Even though the book was published in the United States 1964, it wasn’t until 1972 when American writer Eleanor Cameron wrote about the racist attributes of the story.  After much debate between Cameron and Dahl, Dahl’s publisher decided that, “To those growing up in a racially mixed society, the Oompa–Loompas were no longer acceptable as originally written. The following year, to accompany its new sequel, Charlie and the Great Glass Elevator, a revised edition of Charlie and the Chocolate Factory appeared, in which the Oompa–Loompas had become dwarfish hippies with long ‘golden–brown hair’ and ‘rosy–white’ skin.”



“I created a group of little fantasy creatures…. I saw them as charming creatures, whereas the white kids in the books were… most unpleasant. It didn’t occur to me that my depiction of the Oompa-Loompas was racist, but it did occur to the NAACP and others…. After listening to the criticisms, I found myself sympathizing with them, which is why I revised the book.”
-        Roald Dahl


 Many people mistakenly think that the Monster in the novel Frankenstein is named Frankenstein, when in fact he's never given a name in the novel. Frankenstein is the name of its creator, his creation being referred to in the book by words such as "creature", "monster", "daemon", "wretch", "abortion", "fiend" and "it". Speaking to Victor Frankenstein, the monster says "I ought to be thy Adam, but I am rather the fallen angel".

During a telling of Frankenstein, Shelley referred to the creature as "Adam".  Shelley was referring to the first man in the Garden of Eden, as in her epigraph:

Did I request thee, Maker, from my clay
To mould Me man? Did I solicit thee
From darkness to promote me?

-        John Milton, Paradise Lost (X. 743–45)

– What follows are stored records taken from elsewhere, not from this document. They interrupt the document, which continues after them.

(* ===== verification/WorkerBase.v ===== *)
(** * The upload worker: decisions (src/internal/worker)

    The parts of the worker that compute without touching state: the error
    classes, the cost estimate, the checks of a merkle plan, the backoff
    schedule, the bounds of the requeue window. *)

From S2P Require Import Prelude GoLib Hex Sql Payer Evm.

(** ** Data of the antd SDK *)

Record PrepareUploadResult := mkPrepared {
  pr_UploadID : string;
  pr_PaymentType : string;
  pr_TotalAmount : string;
  pr_Payments : list PaymentInfo;
  pr_RPCUrl : string;
  pr_PaymentTokenAddress : string;
  pr_PaymentVaultAddress : string;
  pr_Depth : Z;
  pr_PoolCommitments : list PoolCommitmentEntry;
  pr_MerklePaymentTimestamp : Z;
  pr_MerkleBatches : list MerkleBatchEntry;
}.

Record FinalizeUploadResult := mkFinalized {
  fr_DataMap : string;
  fr_DataMapAddress : string;
  fr_ChunksStored : Z;
}.

(** ** Error classes (upload.go) *)

Definition is_network (a : antd_error) : bool := match a with NetworkError => true | _ => false end.
Definition is_unavailable (a : antd_error) : bool := match a with ServiceUnavailableError => true | _ => false end.
Definition is_bad_request (a : antd_error) : bool := match a with BadRequestError => true | _ => false end.
Definition is_too_large (a : antd_error) : bool := match a with TooLargeError => true | _ => false end.

Definition found {A} (o : option A) : bool := match o with Some _ => true | None => false end.

Definition isTransientAntdError (err : error) : bool :=
  found (errors_as is_network err) || found (errors_as is_unavailable err).

Definition isPermanentAntdError (err : error) : bool :=
  found (errors_as is_bad_request err) || found (errors_as is_too_large err).

Inductive uploadOutcome :=
| outcomeRetry | outcomeAbandon | outcomePreservePaid | outcomePreserveUnconfirmed.

Definition classifyFailure (err : error) (paymentMade canRetry : bool) : uploadOutcome :=
  if errors_is err ErrConfirmationTimeout then outcomePreserveUnconfirmed
  else if errors_is err ErrPaidNoRetry then outcomePreservePaid
  else if errors_is err ErrFinalizeFailed && canRetry then outcomeRetry
  else if isTransientAntdError err && canRetry && negb paymentMade then outcomeRetry
  else if paymentMade then outcomePreservePaid
  else outcomeAbandon.

Definition paidNoRetryIfUnrecorded (err : option error) (unrecorded : option error) : option error :=
  match err, unrecorded with
  | Some e, Some u => if errors_is e ErrPaidNoRetry then Some e
                      else Some (EWrap "not retrying" [e; errors_join [ESentinel ErrPaidNoRetry; u]])
  | e, _ => e
  end.

Definition waveFinalizeError (err : error) : error :=
  match as_partial err with
  | Some partial =>
      if negb (RetentionKnown partial)
      then EWrap "Failed to finalize upload: antd did not say whether it kept the paid attempt; not paying again: "
             [errors_join [ESentinel ErrPaidNoRetry; err]]
      else EWrap "Failed to finalize upload: " [errors_join [ESentinel ErrFinalizeFailed; err]]
  | None => EWrap "Failed to finalize upload: " [errors_join [ESentinel ErrFinalizeFailed; err]]
  end.

(** ** Cost and plan *)

Definition merkleBatchPlan (prepared : PrepareUploadResult) : result error (list MerkleBatchEntry) :=
  if (0 <? length (pr_MerkleBatches prepared))%nat then Ok (pr_MerkleBatches prepared)
  else if (length (pr_PoolCommitments prepared) =? 0)%nat
  then Err (ENew "merkle prepare returned no payment batches and no pool commitments")
  else Ok [mkBatch (pr_Depth prepared) (pr_PoolCommitments prepared) (pr_MerklePaymentTimestamp prepared)].

Definition estimatedUploadCost (prepared : PrepareUploadResult) : Z :=
  if String.eqb (pr_PaymentType prepared) "merkle" then
    match merkleBatchPlan prepared with
    | Err _ => 0
    | Ok batches => MaxMerkleBatchesPayout batches
    end
  else default 0 (parse_big (TrimSpace (pr_TotalAmount prepared))).

Fixpoint validate_candidates (cs : list Candidate) : result error unit :=
  match cs with
  | [] => Ok tt
  | c :: rest => match parse_big (cd_Amount c) with
                 | None => Err (ENew "invalid candidate amount")
                 | Some _ => validate_candidates rest
                 end
  end.

Fixpoint validate_pools (pcs : list PoolCommitmentEntry) : result error unit :=
  match pcs with
  | [] => Ok tt
  | pc :: rest =>
      if negb (length (pc_Candidates pc) =? MerklePoolCandidateCount)%nat then Err (ENew "expected candidates, got")
      else match validate_candidates (pc_Candidates pc) with
           | Err e => Err e
           | Ok _ => validate_pools rest
           end
  end.

Fixpoint validateMerkleBatches (batches : list MerkleBatchEntry) : result error unit :=
  match batches with
  | [] => Ok tt
  | b :: rest =>
      if (mb_Depth b <? 1) || (8 <? mb_Depth b) then Err (ENew "batch has invalid merkle depth")
      else match mb_PoolCommitments b with
           | [] => Err (ENew "batch has no pool commitments")
           | _ => match validate_pools (mb_PoolCommitments b) with
                  | Err e => Err e
                  | Ok _ => validateMerkleBatches rest
                  end
           end
  end.

(** [make([]string, batchCount)], then [copy]. *)
Definition padWinnerList (winners : list string) (batchCount : nat) : list string :=
  firstn batchCount winners ++ replicate (batchCount - length winners) "".

Definition shouldSalvageMerkle (err : error) (paidBatches : nat) : bool :=
  (0 <? paidBatches)%nat && negb (errors_is err ErrConfirmationTimeout).

(** ** Backoff schedule: times in nanoseconds, UTC *)

Definition minute : Z := 60 * seconds.
Definition hour : Z := 60 * minute.
Definition day : Z := 24 * hour.

Definition maxGasBackoffAttempts : Z := 10.

(** [time.Date(y, m, d, 2, 0, 0, 0, UTC)] of the day [now] falls on. *)
Definition nextCheapWindow (now : Z) : Z :=
  let target := now / day * day + 2 * hour in
  if 2 <=? now mod day / hour then target + 24 * hour else target.

Definition calcGasBackoff (now attempt : Z) : Z :=
  if attempt <=? 1 then now + 5 * minute
  else if attempt =? 2 then now + 15 * minute
  else if attempt =? 3 then now + 45 * minute
  else if attempt =? 4 then now + 2 * hour
  else if attempt =? 5 then now + 4 * hour
  else if attempt =? 6 then now + 6 * hour
  else nextCheapWindow now.

(** ** The requeue window (requeue_window.go): the override, 0 for none *)

Definition DefaultStuckRequeueAfter : Z := 60 * minute.
Definition MinStuckRequeueAfter : Z := 1 * minute.
Definition MaxStuckRequeueAfter : Z := 7 * 24 * hour.

Definition StuckRequeueAfter (override : Z) : Z * bool :=
  if 0 <? override then (override, true) else (DefaultStuckRequeueAfter, false).

Definition SetStuckRequeueAfter (window override : Z) : result error unit * Z :=
  if (window <? MinStuckRequeueAfter) || (MaxStuckRequeueAfter <? window)
  then (Err (ENew "requeue window must be between"), override) else (Ok tt, window).

Definition ResetStuckRequeueAfter : Z := 0.

(** * Properties *)

Lemma classifyFailure_retry err paymentMade canRetry : classifyFailure err paymentMade canRetry = outcomeRetry ->
  errors_is err ErrConfirmationTimeout = false /\ errors_is err ErrPaidNoRetry = false /\
  (errors_is err ErrFinalizeFailed = true \/ isTransientAntdError err = true).
Proof.
  unfold classifyFailure.
  destruct (errors_is err ErrConfirmationTimeout), (errors_is err ErrPaidNoRetry), (errors_is err ErrFinalizeFailed),
    (isTransientAntdError err), paymentMade, canRetry; cbn; intuition discriminate.
Qed.

(** What a failed attempt leads to: an unconfirmed transaction or a paid
    attempt is never retried nor abandoned; nothing is abandoned, and so no
    source deleted, once a payment was found; a retry needs attempts left and
    either a failed finalize or a transient antd error with nothing paid. *)
Theorem classifyFailure_spec (err : error) (paymentMade canRetry : bool) :
  (errors_is err ErrConfirmationTimeout = true <->
     classifyFailure err paymentMade canRetry = outcomePreserveUnconfirmed) /\
  (errors_is err ErrConfirmationTimeout = false -> errors_is err ErrPaidNoRetry = true ->
     classifyFailure err paymentMade canRetry = outcomePreservePaid) /\
  (classifyFailure err paymentMade canRetry = outcomeAbandon ->
     paymentMade = false /\ errors_is err ErrPaidNoRetry = false) /\
  (classifyFailure err paymentMade canRetry = outcomeRetry -> canRetry = true /\
     errors_is err ErrPaidNoRetry = false /\
     (errors_is err ErrFinalizeFailed = true \/ (isTransientAntdError err = true /\ paymentMade = false))).
Proof.
  unfold classifyFailure.
  destruct (errors_is err ErrConfirmationTimeout), (errors_is err ErrPaidNoRetry), (errors_is err ErrFinalizeFailed),
    (isTransientAntdError err), paymentMade, canRetry; cbn; intuition (auto; discriminate).
Qed.

(** The gas backoff always moves forward and by at most a day: attempts 1
    to 6 wait 5 minutes to 6 hours, later ones wait for an 02:00 UTC that is
    strictly later than now, and the next day's when now is inside the window
    that turned out too expensive. *)
Theorem calcGasBackoff_window (now attempt : Z) :
  now < calcGasBackoff now attempt <= now + day /\
  (7 <= attempt -> calcGasBackoff now attempt mod day = 2 * hour) /\
  (7 <= attempt -> 2 * hour <= now mod day < 6 * hour -> calcGasBackoff now attempt >= now + 20 * hour).
Proof.
  unfold calcGasBackoff, nextCheapWindow, day, hour, minute, seconds.
  change (24 * (60 * (60 * 1000000000))) with 86400000000000. change (60 * (60 * 1000000000)) with 3600000000000.
  destruct (Z.leb_spec attempt 1), (Z.eqb_spec attempt 2), (Z.eqb_spec attempt 3), (Z.eqb_spec attempt 4),
    (Z.eqb_spec attempt 5), (Z.eqb_spec attempt 6); try (split; [lia|split; lia]).
  pose proof (Z.mod_pos_bound now 86400000000000). pose proof (Z.div_mod now 86400000000000).
  pose proof (Z.mod_pos_bound (now mod 86400000000000) 3600000000000).
  pose proof (Z.div_mod (now mod 86400000000000) 3600000000000).
  assert (forall q, (q * 86400000000000 + 2 * 3600000000000) mod 86400000000000 = 2 * 3600000000000) as Hmod.
  { intros q. rewrite Z.add_comm, Z_mod_plus_full. reflexivity. }
  destruct (Z.leb_spec 2 (now mod 86400000000000 / 3600000000000)).
  - split; [lia|]. split; [intros _|lia].
    replace (now / 86400000000000 * 86400000000000 + 2 * 3600000000000 + 86400000000000)
      with ((now / 86400000000000 + 1) * 86400000000000 + 2 * 3600000000000) by lia. apply Hmod.
  - split; [lia|]. split; [intros _; apply Hmod|lia].
Qed.

(** The winner list sent to a partial finalize has one entry per batch: the
    paid batches' winners in order, then empty entries for the unpaid ones. *)
Theorem padWinnerList_spec (winners : list string) (batchCount : nat) (H : (length winners <= batchCount)%nat) :
  length (padWinnerList winners batchCount) = batchCount /\
  forall i, padWinnerList winners batchCount !! i =
    if (i <? length winners)%nat then winners !! i else if (i <? batchCount)%nat then Some "" else None.
Proof.
  unfold padWinnerList. rewrite firstn_all2 by done. split; [rewrite length_app, length_replicate; lia|].
  intros i. destruct (Nat.ltb_spec i (length winners)); [by rewrite lookup_app_l|].
  rewrite lookup_app_r by done. destruct (Nat.ltb_spec i batchCount).
  - apply lookup_replicate_2. lia.
  - apply lookup_ge_None_2. rewrite length_replicate. lia.
Qed.

Example padWinnerList_spec_witness :
  length (padWinnerList ["w1"] 3) = 3%nat /\
  forall i, padWinnerList ["w1"] 3 !! i =
    if (i <? length ["w1"])%nat then ["w1"] !! i else if (i <? 3)%nat then Some "" else None.
Proof. apply (padWinnerList_spec ["w1"] 3). cbn. lia. Defined.

(** A pool whose hash is not 32 bytes. *)
Definition bad_hash_pool : PoolCommitmentEntry :=
  mkPool "beef" (map (fun _ => mkCandidate "0xr" "1") (seq 0 16)).

Lemma validate_candidates_convert cs {World} {eth : EthClient World} :
  validate_candidates cs = Ok tt <-> exists ns, convert_candidates cs = Ok ns.
Proof.
  induction cs as [|c cs IH]; cbn; [split; eauto|]. destruct (parse_big (cd_Amount c)); [|by split; [|intros []]].
  rewrite IH. split.
  - intros [ns ->]. eauto.
  - destruct (convert_candidates cs); [eauto|]. by intros [].
Qed.

(** What the validation of a merkle plan covers: of a validated plan, a
    batch can only be refused for its data at payment time because of a pool
    hash that is not 32 bytes of hex, the one check of PayForMerkleTree that
    validateMerkleBatches does not make. *)
Theorem validateMerkleBatches_covers {World : Type} {eth : EthClient World} (batches : list MerkleBatchEntry)
    (Hv : validateMerkleBatches batches = Ok tt) :
  forall b, In b batches -> 1 <= mb_Depth b <= 8 /\
    ((exists cs, convert_pools (mb_PoolCommitments b) = Ok cs) <->
     Forall (fun pc => exists h, hexTo32Bytes (pc_PoolHash pc) = Ok h) (mb_PoolCommitments b)).
Proof.
  induction batches as [|b bs IH]; intros b0 Hin; [done|]. cbn in Hv.
  destruct (Z.ltb_spec (mb_Depth b) 1), (Z.ltb_spec 8 (mb_Depth b)); try done. cbn in Hv.
  destruct (mb_PoolCommitments b) as [|pc0 pcs0] eqn:Hpcs; [done|]. rewrite <- Hpcs in Hv.
  destruct (validate_pools (mb_PoolCommitments b)) as [[]|] eqn:Hp; [|done].
  destruct Hin as [<-|Hin]; [|by apply IH]. split; [lia|]. clear IH Hpcs Hv. revert Hp.
  induction (mb_PoolCommitments b) as [|pc pcs IH]; cbn; [split; eauto|].
  destruct (negb _) eqn:Hlen; [done|]. destruct (validate_candidates _) as [[]|] eqn:Hc; [|done].
  intros Hp. specialize (IH Hp). rewrite List.Forall_cons_iff, <- IH.
  apply (validate_candidates_convert (pc_Candidates pc)) in Hc as [ns Hns]. rewrite Hns.
  destruct (hexTo32Bytes (pc_PoolHash pc)) as [h|]; [|by split; [intros []|intros [[] _]]].
  destruct (convert_pools pcs) as [cs|]; [split; eauto|]. split; [by intros []|by intros [_ []]].
Qed.

Example validateMerkleBatches_covers_witness :
  (forall b, In b [mkBatch 2 [bad_hash_pool] 0] -> 1 <= mb_Depth b <= 8 /\
    ((exists cs, convert_pools (eth := toy_eth) (mb_PoolCommitments b) = Ok cs) <->
     Forall (fun pc => exists h, hexTo32Bytes (pc_PoolHash pc) = Ok h) (mb_PoolCommitments b))) /\
  is_ok (convert_pools (eth := toy_eth) [bad_hash_pool]) = false.
Proof.
  split; [|reflexivity]. apply (validateMerkleBatches_covers (eth := toy_eth) [mkBatch 2 [bad_hash_pool] 0]).
  vm_compute. reflexivity.
Defined.
Definition put_svc (c : CachedSettings) s : WState P W :=
  mkWState c (w_pay s) (w_world s) (w_store s) (w_dlCache s) (w_prepareFailures s) (w_circuitOpenUntil s)
    (w_circuitCooldown s) (w_active s) (w_EvmRPCURL s) (w_EvmTokenAddress s) (w_DownloadCacheMaxBytes s)
    (w_unrecorded s) (w_log s).
Definition put_pay (p : P) s : WState P W :=
  mkWState (w_svc s) p (w_world s) (w_store s) (w_dlCache s) (w_prepareFailures s) (w_circuitOpenUntil s)
    (w_circuitCooldown s) (w_active s) (w_EvmRPCURL s) (w_EvmTokenAddress s) (w_DownloadCacheMaxBytes s)
    (w_unrecorded s) (w_log s).
Definition put_world (w : W) s : WState P W :=
  mkWState (w_svc s) (w_pay s) w (w_store s) (w_dlCache s) (w_prepareFailures s) (w_circuitOpenUntil s)
    (w_circuitCooldown s) (w_active s) (w_EvmRPCURL s) (w_EvmTokenAddress s) (w_DownloadCacheMaxBytes s)
    (w_unrecorded s) (w_log s).
Definition put_store (c : Store) s : WState P W :=
  mkWState (w_svc s) (w_pay s) (w_world s) c (w_dlCache s) (w_prepareFailures s) (w_circuitOpenUntil s)
    (w_circuitCooldown s) (w_active s) (w_EvmRPCURL s) (w_EvmTokenAddress s) (w_DownloadCacheMaxBytes s)
    (w_unrecorded s) (w_log s).
Definition put_circuit (failures openUntil cooldown : Z) s : WState P W :=
  mkWState (w_svc s) (w_pay s) (w_world s) (w_store s) (w_dlCache s) failures openUntil cooldown
    (w_active s) (w_EvmRPCURL s) (w_EvmTokenAddress s) (w_DownloadCacheMaxBytes s) (w_unrecorded s) (w_log s).
Definition put_active (a : gmap Z activeUpload) s : WState P W :=
  mkWState (w_svc s) (w_pay s) (w_world s) (w_store s) (w_dlCache s) (w_prepareFailures s) (w_circuitOpenUntil s)
    (w_circuitCooldown s) a (w_EvmRPCURL s) (w_EvmTokenAddress s) (w_DownloadCacheMaxBytes s)
    (w_unrecorded s) (w_log s).
Definition put_endpoints (rpc token : string) s : WState P W :=
  mkWState (w_svc s) (w_pay s) (w_world s) (w_store s) (w_dlCache s) (w_prepareFailures s) (w_circuitOpenUntil s)
    (w_circuitCooldown s) (w_active s) rpc token (w_DownloadCacheMaxBytes s) (w_unrecorded s) (w_log s).
Definition put_unrecorded (u : option error) s : WState P W :=
  mkWState (w_svc s) (w_pay s) (w_world s) (w_store s) (w_dlCache s) (w_prepareFailures s) (w_circuitOpenUntil s)
    (w_circuitCooldown s) (w_active s) (w_EvmRPCURL s) (w_EvmTokenAddress s) (w_DownloadCacheMaxBytes s)
    u (w_log s).
Definition log_event (e : event) s : WState P W :=
  mkWState (w_svc s) (w_pay s) (w_world s) (w_store s) (w_dlCache s) (w_prepareFailures s) (w_circuitOpenUntil s)
    (w_circuitCooldown s) (w_active s) (w_EvmRPCURL s) (w_EvmTokenAddress s) (w_DownloadCacheMaxBytes s)
    (w_unrecorded s) (w_log s ++ [e]).

Definition w_db s : Db := c_db (w_svc s).
Definition put_db (d : Db) s : WState P W := put_svc (set_c_db d (w_svc s)) s.
End setters.

Definition circuitBreakerThreshold : Z := 5.
Definition circuitBreakerBaseCooldown : Z := 30 * seconds.
Definition circuitBreakerMaxCooldown : Z := 5 * minute.
Definition maxTransientRetries : nat := 3.

Definition finalizeResumeDelays : list Z :=
  [15 * seconds; 30 * seconds; 1 * minute; 2 * minute; 4 * minute].

Definition max_uint64 : Z := 18446744073709551615.

Section worker.
Context {P W : Type} {payer : Payer P} {antd : Antd W} {aead : Aead}.
(** The wallet keyring of the configuration. *)
Context (kr : Keyring).

Abbreviation M := (ST error (WState P W)).

Definition db {A} (m : DbM A) : M A := zoom w_db put_db m.
Definition settings {A} (m : SetM A) : M A := zoom w_svc put_svc m.
Definition pay {A} (m : ST error P A) : M A := zoom w_pay put_pay m.
Definition world {A} (m : ST error W A) : M A := zoom w_world put_world m.
Definition store {A} (m : CacheM A) : M A := zoom w_store put_store m.

Definition emit (e : event) : M unit := modify (log_event e).
Definition now_ : M Z := gets (fun s => now (w_db s)).

Definition FireUploadEvent (name : string) (u : Upload) (st : status) : M unit := emit (EvWebhook name (u_id u) st).

(** [select { case <-ctx.Done(): ...; case <-time.After(d): }]: an error here
    cannot happen and counts as done. *)
Definition wait_or_done (d : Z) : M bool :=
  r ← try (world (ctx_wait d));
  match r with
  | Ok false => modify (fun s => put_db (set_now (now (w_db s) + d) (w_db s)) s) ;; mret false
  | _ => mret true
  end.

(** ** In-flight uploads (upload_inflight.go) *)

Definition markActive (u : Upload) : M unit :=
  modify (fun s => put_active (<[u_id u := mkActive (u_uuid u) (now (w_db s)) false]> (w_active s)) s).

Definition clearActive (id : Z) : M unit := modify (fun s => put_active (delete id (w_active s)) s).

Definition activeIDs (s : WState P W) : list Z := map fst (map_to_list (w_active s)).

Definition heartbeat (u : Upload) : M unit :=
  ignore (db (TouchProcessing (u_id u))) ;;
  modify (fun s => match w_active s !! u_id u with
                   | Some a => put_active (<[u_id u := mkActive (au_uuid a) (now (w_db s)) false]> (w_active s)) s
                   | None => s
                   end).

(** [override]: the requeue window set by the operator, 0 for none. *)
Definition sweepStuck (override : Z) : M unit :=
  let window := fst (StuckRequeueAfter override) in
  ids ← gets activeIDs;
  ignore (db (RequeueStuckExcept window ids)) ;;
  modify (fun s => put_active
    ((fun a => if (window <? now (w_db s) - au_lastBeat a) && negb (au_warned a)
               then mkActive (au_uuid a) (au_lastBeat a) true else a) <$> w_active s) s).

Definition refuseRepayment (u : Upload) : M unit :=
  r ← try (db (Ledger.HasPaymentSinceQueued (u_id u)));
  match r with
  | Err err => fail (EWrap "could not check for an earlier payment, not paying: " [err])
  | Ok true => fail (EWrap "a payment is already recorded for this upload since it was queued" [ESentinel ErrPaidNoRetry])
  | Ok false => mret tt
  end.

(** ** Recording a payment *)

Definition ledgerPayment (walletID : Z) (u : Upload) (amount balanceAfter txHash : string) : M (option error) :=
  r ← try (db (Ledger.Record_ walletID (Some (u_id u)) "upload" amount balanceAfter txHash));
  match r with
  | Ok _ => mret None
  | Err err => mret (Some (EWrap "payment confirmed but not recorded: " [err]))
  end.

Definition recordPayment (wallet : Wallet) (u : Upload) (tokenAddr paidAmount txHash : string) : M (option error) :=
  r ← try (pay (GetBalances_ (w_address wallet) tokenAddr));
  match r with
  | Ok (tokenBal, gasBal) =>
      ignore (db (UpdateBalance (w_id wallet) tokenBal gasBal)) ;;
      ledgerPayment (w_id wallet) u paidAmount tokenBal txHash
  | Err _ => ledgerPayment (w_id wallet) u paidAmount (w_payment_balance wallet) txHash
  end.

(** ** Merkle payments *)

(** The loop of payMerkleBatches from batch [i] on: the winners and the total
    so far, and the error that stopped it. *)
Fixpoint payMerkleBatches (walletKey : string) (batches : list MerkleBatchEntry) (tokenAddr vaultAddr : string)
  (wallet : Wallet) (u : Upload) (i : nat) (winners : list string) (totalPaid : Z)
  : M (list string * Z * option error) :=
  match batches with
  | [] => mret (winners, totalPaid, None)
  | b :: rest =>
      emit (EvTree i) ;;
      r ← try (pay (PayForMerkleTree_ walletKey (mb_Depth b) (mb_PoolCommitments b) (mb_MerklePaymentTimestamp b)
                      tokenAddr vaultAddr));
      match r with
      | Err payErr => mret (winners, totalPaid, Some payErr)
      | Ok (winnerHash, batchPaid) =>
          let total := totalPaid + default 0 (parse_big batchPaid) in
          rerr ← recordPayment wallet u tokenAddr batchPaid winnerHash;
          modify (fun s => match rerr, w_unrecorded s with
                           | Some e, None => put_unrecorded (Some e) s
                           | _, _ => s
                           end) ;;
          heartbeat u ;;
          payMerkleBatches walletKey rest tokenAddr vaultAddr wallet u (S i) (winners ++ [winnerHash]) total
      end
  end.

(** ** Finalizing *)

Definition finalize_call (uploadID : string) (m : ST error W FinalizeUploadResult) : M FinalizeUploadResult :=
  r ← try (world m); emit (EvFinalize uploadID r) ;; of_result r.

Fixpoint resume (u : Upload) (finalize : M FinalizeUploadResult) (delays : list Z) (lastFailed : Z)
  (last : result error FinalizeUploadResult) : M (result error FinalizeUploadResult) :=
  match last, delays with
  | Err err, delay :: rest =>
      match as_partial err with
      | None => mret last
      | Some partial =>
          if negb (Retryable partial) then mret last
          else if lastFailed <=? ChunksFailed partial then mret last
          else
            stop ← wait_or_done delay;
            if (stop : bool) then mret last else
            heartbeat u ;;
            next ← try finalize;
            resume u finalize rest (ChunksFailed partial) next
      end
  | _, _ => mret last
  end.

Definition finalizeWithResume (u : Upload) (finalize : M FinalizeUploadResult) : M FinalizeUploadResult :=
  first ← try finalize;
  r ← resume u finalize finalizeResumeDelays max_uint64 first;
  of_result r.

Definition salvageMerkleFinalize (uploadID : string) (winners : list string) (batchCount : nat)
  : M (option FinalizeUploadResult) :=
  r ← try (finalize_call uploadID (antd_FinalizeMerkleUploadMulti uploadID (padWinnerList winners batchCount)));
  match r with Ok result => mret (Some result) | Err _ => mret None end.

(** ** The download cache, seeded from the temp file *)

Definition DownloadCacheBudget (s : WState P W) (dbBudget : Z) : Z :=
  default dbBudget (w_DownloadCacheMaxBytes s).

Definition seedDownloadCache (u : Upload) (contentID : string) : M unit :=
  has ← gets w_dlCache;
  if negb has || String.eqb contentID "" then mret tt else
  let temp := default "" (u_temp_path u) in
  if String.eqb temp "" then mret tt else
  private ← (if bool_decide (u_visibility u = Public) then mret true
             else settings (GetBool "download_cache_private" false));
  if negb private then mret tt else
  seed ← try (settings (CachedGet "download_cache_seed_on_upload"));
  if match seed with Ok "false" => true | _ => false end then mret tt else
  dbBudget ← settings (GetIntWithBounds "download_cache_max_bytes" 0 0 (2 ^ 50));
  budget ← gets (fun s => DownloadCacheBudget s dbBudget);
  if budget <=? 0 then mret tt else
  maxObject ← settings (GetIntWithBounds "download_cache_max_object_bytes" (64 * 2 ^ 20) 1 (2 ^ 40));
  fi ← try (store (Lstat temp));
  match fi with
  | Err _ => mret tt
  | Ok f =>
      if negb (f_regular f) || (maxObject <? f_size f) then mret tt else
      r ← try (store (PromoteIfFits (KeyForIdentifier contentID) temp budget));
      match r with
      | Err _ => mret tt
      | Ok _ =>
          store (modify (with_metrics add_seeded)) ;;
          row ← try (db (GetByUUID (u_uuid u)));
          match row with
          | Err gerr => if errors_is gerr ErrUploadNotFound
                        then ignore (store (Drop (KeyForIdentifier contentID))) else mret tt
          | Ok _ => mret tt
          end
      end
  end.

Title page of first edition of Frankenstein, Volume I.

Shelley started writing the story when she was 18, and the first edition was published anonymously in London on 1 January 1818, when she was 20. Her name first appeared on the second edition, published in 1823.

Shelley had travelled through Europe in 1815 along the river Rhine in Germany stopping in Gernsheim, 17 kilometres (11 mi) away from Frankenstein Castle, where two centuries before, an alchemist engaged in experiments.  She then journeyed to the region of Geneva, Switzerland, where much of the story takes place. The topic of galvanism (contraction of a muscle stimulated by an electric current) and occult ideas were themes of conversation among her companions, particularly her lover and future husband Percy B. Shelley. Mary, Percy and Lord Byron had a competition to see who could write the best horror story. After thinking for days, Shelley dreamt about a scientist who created life and was horrified by what he had made, inspiring the novel.